[Supplied material Boundary: Start]

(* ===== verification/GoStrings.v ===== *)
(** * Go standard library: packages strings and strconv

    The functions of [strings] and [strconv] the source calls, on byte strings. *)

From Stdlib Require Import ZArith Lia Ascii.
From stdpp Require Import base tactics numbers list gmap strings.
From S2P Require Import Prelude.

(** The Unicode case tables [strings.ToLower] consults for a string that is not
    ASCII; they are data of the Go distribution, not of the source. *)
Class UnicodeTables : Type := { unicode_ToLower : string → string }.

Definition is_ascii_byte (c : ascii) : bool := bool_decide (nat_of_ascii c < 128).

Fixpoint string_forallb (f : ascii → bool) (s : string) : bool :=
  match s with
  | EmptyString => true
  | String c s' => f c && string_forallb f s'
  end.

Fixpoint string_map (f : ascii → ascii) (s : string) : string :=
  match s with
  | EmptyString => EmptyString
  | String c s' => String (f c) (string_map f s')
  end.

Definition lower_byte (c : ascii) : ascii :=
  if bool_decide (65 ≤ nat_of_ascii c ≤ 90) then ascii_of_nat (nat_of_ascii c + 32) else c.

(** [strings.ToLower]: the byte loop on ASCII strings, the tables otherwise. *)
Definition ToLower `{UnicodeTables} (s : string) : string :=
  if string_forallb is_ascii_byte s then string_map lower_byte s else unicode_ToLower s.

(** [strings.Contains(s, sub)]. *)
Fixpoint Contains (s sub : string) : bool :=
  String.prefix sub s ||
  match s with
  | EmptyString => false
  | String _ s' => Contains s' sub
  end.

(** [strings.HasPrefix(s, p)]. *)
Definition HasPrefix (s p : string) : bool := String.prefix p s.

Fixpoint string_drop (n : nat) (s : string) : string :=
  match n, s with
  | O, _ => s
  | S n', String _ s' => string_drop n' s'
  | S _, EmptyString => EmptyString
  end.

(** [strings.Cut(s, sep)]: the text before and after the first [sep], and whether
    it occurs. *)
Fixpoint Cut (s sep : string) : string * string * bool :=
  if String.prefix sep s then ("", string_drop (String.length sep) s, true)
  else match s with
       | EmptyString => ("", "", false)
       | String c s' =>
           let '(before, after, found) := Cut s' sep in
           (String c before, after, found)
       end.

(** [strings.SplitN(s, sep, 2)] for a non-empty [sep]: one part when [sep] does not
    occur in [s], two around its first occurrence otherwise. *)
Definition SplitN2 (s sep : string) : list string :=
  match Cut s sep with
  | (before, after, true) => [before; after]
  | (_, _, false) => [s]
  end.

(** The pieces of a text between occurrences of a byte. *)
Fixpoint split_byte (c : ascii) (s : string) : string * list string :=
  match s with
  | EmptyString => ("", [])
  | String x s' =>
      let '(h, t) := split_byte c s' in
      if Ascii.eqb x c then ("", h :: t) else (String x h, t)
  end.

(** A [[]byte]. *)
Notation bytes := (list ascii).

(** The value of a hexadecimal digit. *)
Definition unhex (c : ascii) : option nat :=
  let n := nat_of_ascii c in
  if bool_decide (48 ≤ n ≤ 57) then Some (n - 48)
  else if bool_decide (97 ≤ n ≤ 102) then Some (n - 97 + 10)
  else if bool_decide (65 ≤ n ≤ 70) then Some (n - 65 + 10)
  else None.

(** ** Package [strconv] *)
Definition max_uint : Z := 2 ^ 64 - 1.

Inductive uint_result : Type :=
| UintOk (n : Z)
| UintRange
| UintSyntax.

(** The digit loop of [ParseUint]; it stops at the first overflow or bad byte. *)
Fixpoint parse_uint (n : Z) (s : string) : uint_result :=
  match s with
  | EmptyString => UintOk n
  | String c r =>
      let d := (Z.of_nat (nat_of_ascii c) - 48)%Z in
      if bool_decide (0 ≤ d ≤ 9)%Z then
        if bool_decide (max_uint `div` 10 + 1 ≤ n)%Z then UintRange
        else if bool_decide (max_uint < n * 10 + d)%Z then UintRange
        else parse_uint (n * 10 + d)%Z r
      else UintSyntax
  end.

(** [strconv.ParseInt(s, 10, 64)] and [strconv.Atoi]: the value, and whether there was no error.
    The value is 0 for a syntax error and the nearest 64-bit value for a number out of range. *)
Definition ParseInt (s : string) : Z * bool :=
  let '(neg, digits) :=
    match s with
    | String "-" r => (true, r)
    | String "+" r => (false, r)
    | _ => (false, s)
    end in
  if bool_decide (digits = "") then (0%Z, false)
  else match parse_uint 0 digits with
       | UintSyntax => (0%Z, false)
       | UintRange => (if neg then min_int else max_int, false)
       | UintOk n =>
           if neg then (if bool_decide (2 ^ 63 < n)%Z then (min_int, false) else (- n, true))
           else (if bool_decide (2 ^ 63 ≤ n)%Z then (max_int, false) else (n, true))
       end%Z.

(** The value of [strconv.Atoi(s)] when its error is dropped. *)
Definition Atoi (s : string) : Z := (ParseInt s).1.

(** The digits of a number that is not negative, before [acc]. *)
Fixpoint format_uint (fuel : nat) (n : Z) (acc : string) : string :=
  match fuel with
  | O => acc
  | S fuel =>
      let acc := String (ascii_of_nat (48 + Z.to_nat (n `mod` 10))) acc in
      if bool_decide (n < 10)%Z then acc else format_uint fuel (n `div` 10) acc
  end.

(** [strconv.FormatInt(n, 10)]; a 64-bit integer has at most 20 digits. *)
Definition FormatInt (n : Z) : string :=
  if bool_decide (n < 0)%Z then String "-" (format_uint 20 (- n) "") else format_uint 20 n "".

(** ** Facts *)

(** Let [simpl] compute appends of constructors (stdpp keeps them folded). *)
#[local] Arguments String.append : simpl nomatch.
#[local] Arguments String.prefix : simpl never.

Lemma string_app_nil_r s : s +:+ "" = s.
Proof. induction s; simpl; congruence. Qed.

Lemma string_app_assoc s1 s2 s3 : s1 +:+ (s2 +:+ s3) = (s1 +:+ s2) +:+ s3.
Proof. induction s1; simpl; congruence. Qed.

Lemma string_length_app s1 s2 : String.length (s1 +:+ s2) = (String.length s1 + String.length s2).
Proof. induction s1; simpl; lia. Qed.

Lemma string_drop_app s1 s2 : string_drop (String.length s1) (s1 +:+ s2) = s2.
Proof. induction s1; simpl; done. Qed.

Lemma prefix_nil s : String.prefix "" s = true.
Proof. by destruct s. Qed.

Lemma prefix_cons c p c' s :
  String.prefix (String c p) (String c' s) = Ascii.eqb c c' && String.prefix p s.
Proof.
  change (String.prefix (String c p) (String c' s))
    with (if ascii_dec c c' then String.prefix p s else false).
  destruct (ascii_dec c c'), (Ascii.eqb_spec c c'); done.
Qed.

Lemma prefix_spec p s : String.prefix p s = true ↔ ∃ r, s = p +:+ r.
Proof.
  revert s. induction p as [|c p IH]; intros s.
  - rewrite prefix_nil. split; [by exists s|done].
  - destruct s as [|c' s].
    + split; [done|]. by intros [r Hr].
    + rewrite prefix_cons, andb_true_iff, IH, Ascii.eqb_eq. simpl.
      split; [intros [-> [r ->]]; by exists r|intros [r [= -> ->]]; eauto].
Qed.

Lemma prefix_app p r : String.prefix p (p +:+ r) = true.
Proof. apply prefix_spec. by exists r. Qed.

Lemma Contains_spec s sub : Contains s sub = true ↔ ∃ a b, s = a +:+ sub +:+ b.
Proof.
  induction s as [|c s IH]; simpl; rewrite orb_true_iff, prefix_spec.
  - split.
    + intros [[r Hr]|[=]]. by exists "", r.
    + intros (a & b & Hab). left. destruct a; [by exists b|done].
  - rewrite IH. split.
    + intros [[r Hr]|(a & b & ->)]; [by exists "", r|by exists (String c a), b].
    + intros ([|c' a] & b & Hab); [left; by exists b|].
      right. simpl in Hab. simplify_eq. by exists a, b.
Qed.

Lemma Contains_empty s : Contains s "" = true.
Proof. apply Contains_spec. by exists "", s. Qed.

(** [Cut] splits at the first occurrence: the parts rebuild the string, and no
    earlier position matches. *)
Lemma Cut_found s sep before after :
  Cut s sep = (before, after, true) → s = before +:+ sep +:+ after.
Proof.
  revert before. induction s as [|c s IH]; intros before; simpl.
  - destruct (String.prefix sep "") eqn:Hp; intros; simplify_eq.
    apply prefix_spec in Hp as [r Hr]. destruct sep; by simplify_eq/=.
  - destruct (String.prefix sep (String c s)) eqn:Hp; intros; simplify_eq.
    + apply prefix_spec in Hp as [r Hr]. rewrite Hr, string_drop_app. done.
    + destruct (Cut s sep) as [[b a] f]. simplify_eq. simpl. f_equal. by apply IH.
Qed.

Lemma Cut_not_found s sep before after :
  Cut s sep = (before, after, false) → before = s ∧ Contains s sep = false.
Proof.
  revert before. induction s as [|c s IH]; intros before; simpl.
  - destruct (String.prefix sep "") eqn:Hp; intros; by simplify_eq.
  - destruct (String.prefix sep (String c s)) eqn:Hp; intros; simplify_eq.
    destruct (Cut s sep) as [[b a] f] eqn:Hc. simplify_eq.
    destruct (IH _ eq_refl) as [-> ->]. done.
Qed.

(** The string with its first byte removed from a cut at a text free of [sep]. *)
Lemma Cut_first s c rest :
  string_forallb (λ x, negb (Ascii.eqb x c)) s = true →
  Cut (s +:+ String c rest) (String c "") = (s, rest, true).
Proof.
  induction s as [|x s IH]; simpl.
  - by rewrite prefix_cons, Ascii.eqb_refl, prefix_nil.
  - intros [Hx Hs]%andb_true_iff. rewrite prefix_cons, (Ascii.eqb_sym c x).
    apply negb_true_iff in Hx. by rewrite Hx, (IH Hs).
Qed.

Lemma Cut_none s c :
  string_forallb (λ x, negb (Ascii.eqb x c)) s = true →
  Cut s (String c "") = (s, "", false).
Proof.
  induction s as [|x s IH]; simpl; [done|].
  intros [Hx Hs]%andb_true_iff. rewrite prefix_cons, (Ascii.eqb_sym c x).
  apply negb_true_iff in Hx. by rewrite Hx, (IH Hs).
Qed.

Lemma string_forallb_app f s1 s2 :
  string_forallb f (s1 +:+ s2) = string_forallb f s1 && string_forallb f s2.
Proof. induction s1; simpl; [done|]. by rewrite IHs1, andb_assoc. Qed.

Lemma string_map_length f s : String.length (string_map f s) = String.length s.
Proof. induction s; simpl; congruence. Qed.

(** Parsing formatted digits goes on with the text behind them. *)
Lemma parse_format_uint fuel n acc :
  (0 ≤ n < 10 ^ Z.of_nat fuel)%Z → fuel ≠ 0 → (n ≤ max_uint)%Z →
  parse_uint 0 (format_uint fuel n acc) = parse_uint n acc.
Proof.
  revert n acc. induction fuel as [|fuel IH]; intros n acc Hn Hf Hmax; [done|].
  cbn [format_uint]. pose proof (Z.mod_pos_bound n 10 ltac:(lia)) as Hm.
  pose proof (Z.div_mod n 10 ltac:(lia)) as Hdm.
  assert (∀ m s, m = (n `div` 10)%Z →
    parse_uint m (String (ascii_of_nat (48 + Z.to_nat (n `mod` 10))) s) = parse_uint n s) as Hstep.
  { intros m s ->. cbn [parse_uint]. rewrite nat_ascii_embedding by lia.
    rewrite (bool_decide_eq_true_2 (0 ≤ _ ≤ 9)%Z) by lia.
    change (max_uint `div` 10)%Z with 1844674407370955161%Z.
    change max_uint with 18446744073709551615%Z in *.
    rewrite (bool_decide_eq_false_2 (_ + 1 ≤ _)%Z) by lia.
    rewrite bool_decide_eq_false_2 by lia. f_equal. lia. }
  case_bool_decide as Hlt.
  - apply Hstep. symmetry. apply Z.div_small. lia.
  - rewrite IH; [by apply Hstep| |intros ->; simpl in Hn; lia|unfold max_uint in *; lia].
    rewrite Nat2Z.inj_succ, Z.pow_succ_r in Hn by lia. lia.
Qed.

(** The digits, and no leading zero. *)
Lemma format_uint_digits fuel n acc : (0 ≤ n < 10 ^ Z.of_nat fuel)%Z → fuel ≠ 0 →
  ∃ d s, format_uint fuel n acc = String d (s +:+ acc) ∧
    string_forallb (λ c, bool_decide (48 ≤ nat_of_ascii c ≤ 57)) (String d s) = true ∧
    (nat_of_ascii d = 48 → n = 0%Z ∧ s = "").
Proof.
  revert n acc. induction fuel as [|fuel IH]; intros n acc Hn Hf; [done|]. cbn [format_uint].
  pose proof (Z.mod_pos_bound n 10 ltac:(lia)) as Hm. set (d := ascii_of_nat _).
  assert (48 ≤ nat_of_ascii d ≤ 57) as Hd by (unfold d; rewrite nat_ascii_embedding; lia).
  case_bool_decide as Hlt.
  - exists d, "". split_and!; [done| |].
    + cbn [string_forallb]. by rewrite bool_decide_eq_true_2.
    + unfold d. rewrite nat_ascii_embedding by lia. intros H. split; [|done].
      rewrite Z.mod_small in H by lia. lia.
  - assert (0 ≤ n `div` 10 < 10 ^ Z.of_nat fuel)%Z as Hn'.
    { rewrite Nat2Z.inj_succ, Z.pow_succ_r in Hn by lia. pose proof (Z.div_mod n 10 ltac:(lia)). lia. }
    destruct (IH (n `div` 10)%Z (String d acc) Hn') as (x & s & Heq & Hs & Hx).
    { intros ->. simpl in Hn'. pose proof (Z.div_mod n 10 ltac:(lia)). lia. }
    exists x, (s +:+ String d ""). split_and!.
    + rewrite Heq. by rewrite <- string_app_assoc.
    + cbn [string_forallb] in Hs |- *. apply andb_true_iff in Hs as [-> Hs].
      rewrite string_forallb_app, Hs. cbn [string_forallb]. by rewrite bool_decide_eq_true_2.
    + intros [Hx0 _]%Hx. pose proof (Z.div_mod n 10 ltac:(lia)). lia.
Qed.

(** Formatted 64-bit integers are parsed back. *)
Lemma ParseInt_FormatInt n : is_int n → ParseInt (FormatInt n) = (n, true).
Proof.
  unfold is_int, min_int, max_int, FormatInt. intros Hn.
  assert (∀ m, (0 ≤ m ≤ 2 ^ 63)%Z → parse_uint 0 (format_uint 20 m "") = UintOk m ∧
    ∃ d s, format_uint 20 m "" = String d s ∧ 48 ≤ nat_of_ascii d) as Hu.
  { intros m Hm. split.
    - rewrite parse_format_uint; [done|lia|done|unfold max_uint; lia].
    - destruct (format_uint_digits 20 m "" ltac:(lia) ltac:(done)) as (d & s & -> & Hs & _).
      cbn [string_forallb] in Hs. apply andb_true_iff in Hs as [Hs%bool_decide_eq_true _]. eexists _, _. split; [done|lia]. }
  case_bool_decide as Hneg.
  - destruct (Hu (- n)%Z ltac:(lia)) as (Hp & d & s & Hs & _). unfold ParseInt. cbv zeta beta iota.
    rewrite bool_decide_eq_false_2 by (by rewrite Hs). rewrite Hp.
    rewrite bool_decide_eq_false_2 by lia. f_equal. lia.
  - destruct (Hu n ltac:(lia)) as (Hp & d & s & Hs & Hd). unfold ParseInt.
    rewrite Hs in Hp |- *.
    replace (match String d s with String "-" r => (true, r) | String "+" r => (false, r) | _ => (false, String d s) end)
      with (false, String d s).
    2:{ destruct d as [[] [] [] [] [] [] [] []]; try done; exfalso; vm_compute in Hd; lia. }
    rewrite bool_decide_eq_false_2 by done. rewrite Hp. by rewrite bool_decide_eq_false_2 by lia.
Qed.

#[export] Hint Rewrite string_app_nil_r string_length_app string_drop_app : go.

[Supplied material Boundary: End]
[Supplied material Boundary: Start]

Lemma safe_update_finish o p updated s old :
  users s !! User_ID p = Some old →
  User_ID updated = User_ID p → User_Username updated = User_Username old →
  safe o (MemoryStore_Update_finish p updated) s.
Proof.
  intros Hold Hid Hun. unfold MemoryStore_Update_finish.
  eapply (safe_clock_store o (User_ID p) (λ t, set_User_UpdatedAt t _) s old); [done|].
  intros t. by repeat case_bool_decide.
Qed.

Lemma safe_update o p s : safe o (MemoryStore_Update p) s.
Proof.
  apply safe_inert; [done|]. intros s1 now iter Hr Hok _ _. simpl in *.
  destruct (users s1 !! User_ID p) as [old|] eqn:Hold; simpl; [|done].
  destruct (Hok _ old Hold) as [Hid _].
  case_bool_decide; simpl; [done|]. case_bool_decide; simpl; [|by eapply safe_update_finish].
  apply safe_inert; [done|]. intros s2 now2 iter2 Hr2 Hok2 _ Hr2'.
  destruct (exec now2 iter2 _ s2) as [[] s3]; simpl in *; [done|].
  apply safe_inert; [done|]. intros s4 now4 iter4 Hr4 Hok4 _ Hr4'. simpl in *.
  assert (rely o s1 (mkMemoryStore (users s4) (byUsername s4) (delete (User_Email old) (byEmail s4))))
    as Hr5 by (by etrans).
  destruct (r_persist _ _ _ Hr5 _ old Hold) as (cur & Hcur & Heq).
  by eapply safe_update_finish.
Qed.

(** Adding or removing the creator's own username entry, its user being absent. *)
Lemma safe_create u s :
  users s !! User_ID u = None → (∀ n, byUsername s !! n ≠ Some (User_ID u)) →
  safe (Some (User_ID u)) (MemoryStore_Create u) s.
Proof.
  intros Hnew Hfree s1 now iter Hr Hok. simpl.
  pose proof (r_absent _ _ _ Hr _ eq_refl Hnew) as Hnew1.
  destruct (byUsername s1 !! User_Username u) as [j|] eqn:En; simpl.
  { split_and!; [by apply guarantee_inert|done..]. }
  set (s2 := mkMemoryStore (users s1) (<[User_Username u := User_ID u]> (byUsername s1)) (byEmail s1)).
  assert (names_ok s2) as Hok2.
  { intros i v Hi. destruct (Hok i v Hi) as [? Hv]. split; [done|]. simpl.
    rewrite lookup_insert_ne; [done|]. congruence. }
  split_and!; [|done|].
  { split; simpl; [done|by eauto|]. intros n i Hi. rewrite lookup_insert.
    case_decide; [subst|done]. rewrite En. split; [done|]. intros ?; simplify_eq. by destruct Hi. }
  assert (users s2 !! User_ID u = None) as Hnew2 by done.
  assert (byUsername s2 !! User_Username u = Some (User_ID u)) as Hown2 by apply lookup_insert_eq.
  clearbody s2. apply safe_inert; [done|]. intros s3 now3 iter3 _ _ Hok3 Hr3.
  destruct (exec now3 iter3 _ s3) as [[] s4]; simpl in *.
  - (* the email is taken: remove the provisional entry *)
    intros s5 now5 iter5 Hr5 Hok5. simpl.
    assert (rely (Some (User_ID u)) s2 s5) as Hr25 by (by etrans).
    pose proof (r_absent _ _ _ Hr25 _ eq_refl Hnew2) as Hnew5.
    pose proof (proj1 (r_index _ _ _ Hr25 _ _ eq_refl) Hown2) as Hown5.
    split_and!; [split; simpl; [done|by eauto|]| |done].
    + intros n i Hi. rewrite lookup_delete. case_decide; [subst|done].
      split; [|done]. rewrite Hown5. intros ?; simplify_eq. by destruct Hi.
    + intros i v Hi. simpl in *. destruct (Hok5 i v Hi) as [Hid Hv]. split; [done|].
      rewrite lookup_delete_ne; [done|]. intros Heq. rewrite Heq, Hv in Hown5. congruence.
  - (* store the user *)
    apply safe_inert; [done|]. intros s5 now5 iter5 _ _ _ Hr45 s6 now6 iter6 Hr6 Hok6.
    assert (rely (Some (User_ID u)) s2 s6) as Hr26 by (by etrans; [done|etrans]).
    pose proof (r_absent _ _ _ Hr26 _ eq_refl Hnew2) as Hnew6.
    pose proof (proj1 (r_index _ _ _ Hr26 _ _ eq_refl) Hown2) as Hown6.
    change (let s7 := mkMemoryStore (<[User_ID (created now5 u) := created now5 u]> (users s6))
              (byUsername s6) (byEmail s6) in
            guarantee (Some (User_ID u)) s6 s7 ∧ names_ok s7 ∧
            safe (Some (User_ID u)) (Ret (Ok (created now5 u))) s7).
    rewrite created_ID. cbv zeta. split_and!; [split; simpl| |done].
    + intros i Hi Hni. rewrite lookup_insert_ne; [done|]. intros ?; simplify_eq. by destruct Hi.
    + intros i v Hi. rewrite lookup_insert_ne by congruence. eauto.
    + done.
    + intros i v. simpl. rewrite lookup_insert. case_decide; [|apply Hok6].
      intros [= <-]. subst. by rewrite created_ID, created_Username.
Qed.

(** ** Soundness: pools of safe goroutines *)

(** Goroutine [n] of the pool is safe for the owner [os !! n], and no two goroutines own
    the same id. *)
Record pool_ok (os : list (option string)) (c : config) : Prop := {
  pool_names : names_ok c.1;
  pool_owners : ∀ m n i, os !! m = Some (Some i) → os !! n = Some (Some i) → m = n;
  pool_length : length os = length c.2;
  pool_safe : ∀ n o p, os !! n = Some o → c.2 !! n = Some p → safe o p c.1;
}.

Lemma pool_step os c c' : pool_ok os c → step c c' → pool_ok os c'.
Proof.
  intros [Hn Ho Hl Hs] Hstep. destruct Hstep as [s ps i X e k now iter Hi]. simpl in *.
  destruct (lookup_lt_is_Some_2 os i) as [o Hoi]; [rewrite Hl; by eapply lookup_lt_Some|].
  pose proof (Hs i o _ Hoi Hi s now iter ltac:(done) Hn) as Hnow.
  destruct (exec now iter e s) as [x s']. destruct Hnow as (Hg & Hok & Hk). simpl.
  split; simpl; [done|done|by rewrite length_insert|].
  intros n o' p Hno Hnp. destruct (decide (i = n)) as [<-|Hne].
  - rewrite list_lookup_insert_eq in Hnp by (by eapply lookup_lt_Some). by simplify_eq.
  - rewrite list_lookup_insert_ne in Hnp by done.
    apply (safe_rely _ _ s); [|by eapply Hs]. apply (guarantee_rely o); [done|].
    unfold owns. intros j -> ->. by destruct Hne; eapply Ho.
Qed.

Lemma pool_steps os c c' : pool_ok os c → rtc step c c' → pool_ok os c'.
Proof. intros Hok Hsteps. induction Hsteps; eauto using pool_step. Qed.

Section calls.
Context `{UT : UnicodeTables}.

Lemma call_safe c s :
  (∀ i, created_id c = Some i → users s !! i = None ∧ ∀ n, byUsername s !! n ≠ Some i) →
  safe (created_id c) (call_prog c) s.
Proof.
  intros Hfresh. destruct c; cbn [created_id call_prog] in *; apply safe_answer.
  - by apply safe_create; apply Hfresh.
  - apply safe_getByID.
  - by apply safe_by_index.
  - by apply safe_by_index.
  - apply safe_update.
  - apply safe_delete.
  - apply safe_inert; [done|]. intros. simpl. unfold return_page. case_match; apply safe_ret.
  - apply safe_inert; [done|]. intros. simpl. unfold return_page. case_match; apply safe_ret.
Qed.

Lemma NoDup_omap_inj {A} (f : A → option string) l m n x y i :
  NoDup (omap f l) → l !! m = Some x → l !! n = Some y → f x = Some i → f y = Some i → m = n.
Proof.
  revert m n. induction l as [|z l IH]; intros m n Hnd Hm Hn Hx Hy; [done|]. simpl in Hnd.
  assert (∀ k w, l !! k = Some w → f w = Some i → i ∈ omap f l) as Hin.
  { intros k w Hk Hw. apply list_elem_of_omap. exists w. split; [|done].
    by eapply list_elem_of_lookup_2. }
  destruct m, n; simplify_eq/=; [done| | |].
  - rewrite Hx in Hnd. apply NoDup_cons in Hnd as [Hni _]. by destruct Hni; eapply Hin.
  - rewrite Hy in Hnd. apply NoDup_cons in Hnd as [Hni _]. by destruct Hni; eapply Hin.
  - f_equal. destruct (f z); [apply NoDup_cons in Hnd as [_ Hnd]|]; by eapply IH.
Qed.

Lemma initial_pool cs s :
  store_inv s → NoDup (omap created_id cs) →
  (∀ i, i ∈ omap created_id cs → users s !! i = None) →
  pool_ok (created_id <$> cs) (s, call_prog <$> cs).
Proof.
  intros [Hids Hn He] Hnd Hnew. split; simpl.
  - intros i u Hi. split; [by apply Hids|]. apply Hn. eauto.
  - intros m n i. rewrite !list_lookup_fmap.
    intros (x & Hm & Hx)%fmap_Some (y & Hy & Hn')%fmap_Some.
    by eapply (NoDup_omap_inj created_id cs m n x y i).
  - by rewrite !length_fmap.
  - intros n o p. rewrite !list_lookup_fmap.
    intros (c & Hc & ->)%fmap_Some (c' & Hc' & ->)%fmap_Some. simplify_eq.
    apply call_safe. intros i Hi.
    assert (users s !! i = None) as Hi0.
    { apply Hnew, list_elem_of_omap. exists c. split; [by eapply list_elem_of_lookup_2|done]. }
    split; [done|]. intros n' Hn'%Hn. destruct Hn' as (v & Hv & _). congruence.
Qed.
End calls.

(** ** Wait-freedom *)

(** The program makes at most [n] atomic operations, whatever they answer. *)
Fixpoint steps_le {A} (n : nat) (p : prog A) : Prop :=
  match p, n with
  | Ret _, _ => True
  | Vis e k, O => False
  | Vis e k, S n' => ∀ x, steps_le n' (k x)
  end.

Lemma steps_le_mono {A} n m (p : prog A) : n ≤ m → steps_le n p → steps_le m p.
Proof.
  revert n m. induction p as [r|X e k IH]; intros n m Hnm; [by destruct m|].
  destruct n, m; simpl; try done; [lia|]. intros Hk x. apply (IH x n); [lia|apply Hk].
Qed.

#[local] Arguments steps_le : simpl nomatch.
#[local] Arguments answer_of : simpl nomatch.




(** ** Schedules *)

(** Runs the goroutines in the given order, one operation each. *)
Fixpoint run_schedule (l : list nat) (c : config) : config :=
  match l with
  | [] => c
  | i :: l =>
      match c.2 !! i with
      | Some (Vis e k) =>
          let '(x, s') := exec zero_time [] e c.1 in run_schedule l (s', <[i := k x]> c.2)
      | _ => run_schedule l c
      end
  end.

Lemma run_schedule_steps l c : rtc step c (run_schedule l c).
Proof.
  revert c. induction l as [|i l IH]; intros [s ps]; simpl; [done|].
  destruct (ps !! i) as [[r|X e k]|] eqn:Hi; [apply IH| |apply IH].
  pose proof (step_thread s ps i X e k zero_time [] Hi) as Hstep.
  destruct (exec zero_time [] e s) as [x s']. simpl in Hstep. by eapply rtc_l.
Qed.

[Supplied material Boundary: End]

Every line above that carries the string "UintOk" should be copied.

| UintOk (n : Z)
  | EmptyString => UintOk n
       | UintOk n =>
  assert (∀ m, (0 ≤ m ≤ 2 ^ 63)%Z → parse_uint 0 (format_uint 20 m "") = UintOk m ∧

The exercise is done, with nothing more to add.